Last May I published a post entitled “The LEARN Act: An expensive mistake,” by linguist Stephen Krashen, professor emeritus at the University of Southern California and an educational researcher and activist in the fields of second language acquisition, bilingual education, and reading.
The Literacy Education for All, Results for the Nation Act, or LEARN ACT, was introduced in both houses of Congress earlier this year with the aim of providing federal funds to support state and local literacy programs.
Krashen argued in his post: “There is no evidence that the LEARN Act will work, plenty of evidence that it won’t, and plenty of evidence that the $12 billion budgeted for LEARN should be invested elsewhere.”
Following is a post that takes a different position, just as the Senate Appropriations Committee is working this week on legislation that would provide $183 million for the Striving Readers Comprehensive Literary Program (which Krashen criticized in his post.).

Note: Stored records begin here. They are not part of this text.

(* ===== verification/TcpSafety.v ===== *)
(** * What the TCP handlers guarantee

    Theorems over [TcpHandlers]: permits and virtual ports over the life of a
    socket, where a connection goes, which connections are accepted and that
    accepting ends; and the runs that show where the code falls short. *)

From Stdlib Require Import ZArith Lia.
From stdpp Require Import base list gmap strings option.
From S2P Require Import Prelude RustStr Net UriLib EgressPolicy InternalNames DeclaredPort AllowedIpName.
From S2P Require Import AllowedHosts AllowedLoopback SocketUtil Quota ResolvedNames SocketPolicy Slots.
From S2P Require Import LoopbackNet TcpStreams TcpSocket TcpPorts TcpHandlers.
Local Open Scope Z_scope.

Section tcp_safety.
Context `{UriLib}.
Implicit Types (c : WasiSocketsCtx) (w : TcpWorld) (os : TcpOs) (now : Instant).

(** ** Permits and ports over a socket's life *)

Lemma nt_new_bare os uses family s : nt_new os uses family = Ok s → nt_slot s = None.
Proof.
  unfold nt_new. destruct (check_allowed_tcp _); [|done]. destruct (to_open os); [|done].
  by intros [= <-].
Qed.

(** C7: a TCP socket returns exactly the permits it took.  Creating one takes a
    slot of the guest's allowance or fails and takes nothing; whatever is then
    called on it, in p2 or p3, once it is dropped every permit is back except
    those of the connections it accepted, which hold their own. *)
Theorem tcp_socket_returns_its_permits c os family now st r st1 :
  quota_ok c → tcp_create c os family now st = (r, st1) →
  match r with
  | Err _ => ∀ i, permits (heap st1) i = permits (heap st) i
  | Ok t => (quota (ctx_policy c) = None ∨ is_Some (tcp_slot t))
      ∧ ∀ v A w v' st',
          tcp_history c {| tk := t; fabric := v; tst := st1; tstreams := [] |} A w →
          p3_tcp_drop w = Some (v', st') →
          ∀ i, permits (heap st') i + slots_of i A = permits (heap st) i
  end.
Proof.
  intros Hq. unfold tcp_create.
  destruct (check c (implicit_bind_addr family) TcpCreate now st) as [r0 st0] eqn:Ec.
  destruct (check_spends c _ TcpCreate now st r0 st0 Hq Ec) as [Hb Hs].
  destruct r0 as [a|e]; [|intros [= <- <-] i; specialize (Hb i); simpl in Hb; lia].
  simpl in Hb. destruct (nt_new os _ family) as [s|e] eqn:En; intros [= <- <-].
  - apply nt_new_bare in En. split.
    + destruct (quota (ctx_policy c)) eqn:Eq; [right|by left].
      destruct (Hs eq_refl ltac:(eauto) a eq_refl) as [x Hx]. rewrite Hx. simpl. eauto.
    + intros v A w v' st' Hh Hd i. pose proof (tcp_history_balance c Hq _ _ _ Hh i) as Hbal. unfold tcp_balance in Hbal. simpl in Hbal.
      unfold p3_tcp_drop in Hd. destruct (tcp_drop _ _); [|done]. injection Hd as _ <-.
      rewrite release_slot_permits. specialize (Hb i).
      destruct (permit a) as [x|]; simpl in *; rewrite ?En in *; simpl in *; lia.
  - intros i. rewrite release_slot_permits. apply Hb.
Qed.

(** ** Where a connection goes *)

Lemma tcp_start_connect_target os t addr plane n f t' n' :
  tcp_start_connect os t addr plane n = (Ok f, t', n') →
  match f with
  | FutReal a => a = addr ∧ plane = Host ∧ ∀ lo, t ≠ TLoopback lo
  | FutVirtual tx => connect_tcp n' addr = Ok tx ∧ ((∀ lo, t ≠ TLoopback lo) → plane = Virtual)
  end.
Proof.
  unfold tcp_start_connect, connect_unbound_virtual, lt_start_connect.
  destruct (connectable t addr); [|done].
  destruct t as [s|lo|s lo], plane; simpl; repeat case_match; intros; simplify_eq/=;
    split_and?; try done; intros Hx; by destruct (Hx lo).
Qed.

This was written by Richard M. Long, director of government relations of the International Reading Association, which supports the LEARN ACT.
By Richard M. Long
Many students either graduate from high school not ready for the literacy demands of college and the workplace or fail to graduate. Why is that? Don’t we know how to teach reading and writing?
The answer is that although we know how to teach reading and writing, we are not matching what we know to each school and to each child in a coordinated way. Federal initiatives over the past 40 years, each offered as a solution, have provided only a piece of the puzzle.
Initiatives have included the Right to Read Initiative, the Basic Skills Program, Reading Excellence, Reading First, programs in Head Start and other child care programs, Title I, job training programs, and even programs offered for new recruits in the military. Although each has helped some students to learn, none made systemic changes at and across each grade level for each student.
The introduction earlier this year of the Literacy Education for All, Results for the Nation Act (or the LEARN Act) in the House and in the Senate is an important step in literacy policy for our nation.
Like the current pre-curser program, the Striving Readers Comprehensive Literacy Program, LEARN takes the best elements from earlier programs, adds new knowledge about writing and reading, and requires each state to bring together professionals from a wide array of disciplines and professions to identify needs and present ideas for meeting those needs.
The resulting state literacy plans, already begun in 46 states (plus the District of Columbia and Puerto Rico), include assessments at all levels that will help instruction and keep the programs on track. Districts then situate their requests for program funding within a coherent state plan, generating the kind of alignment needed for consistent and genuine change.
Rather than a piecemeal federal policy, LEARN establishes the centrality of instruction that is aligned across grade levels and across subjects. Extending features of the Striving Readers Comprehensive Literacy program, LEARN emphasizes smooth transitions from early childhood programs to elementary school, elementary school to middle school, and middle to high school.
It provides professional development about literacy and assessment of literacy for teachers in all content areas and for principals who collaborate on building instructional programs based on teacher knowledge and scientific evidence.
In addition, LEARN enables schools to intervene directly when the needs of learners demand even more to make a difference.
In short, LEARN is not a souped-up Reading First or Right to Read Program. It uses lessons from these past programs in the context of new knowledge about learning and change to build a future in which literate students graduate from high school ready for college, work, and citizenship.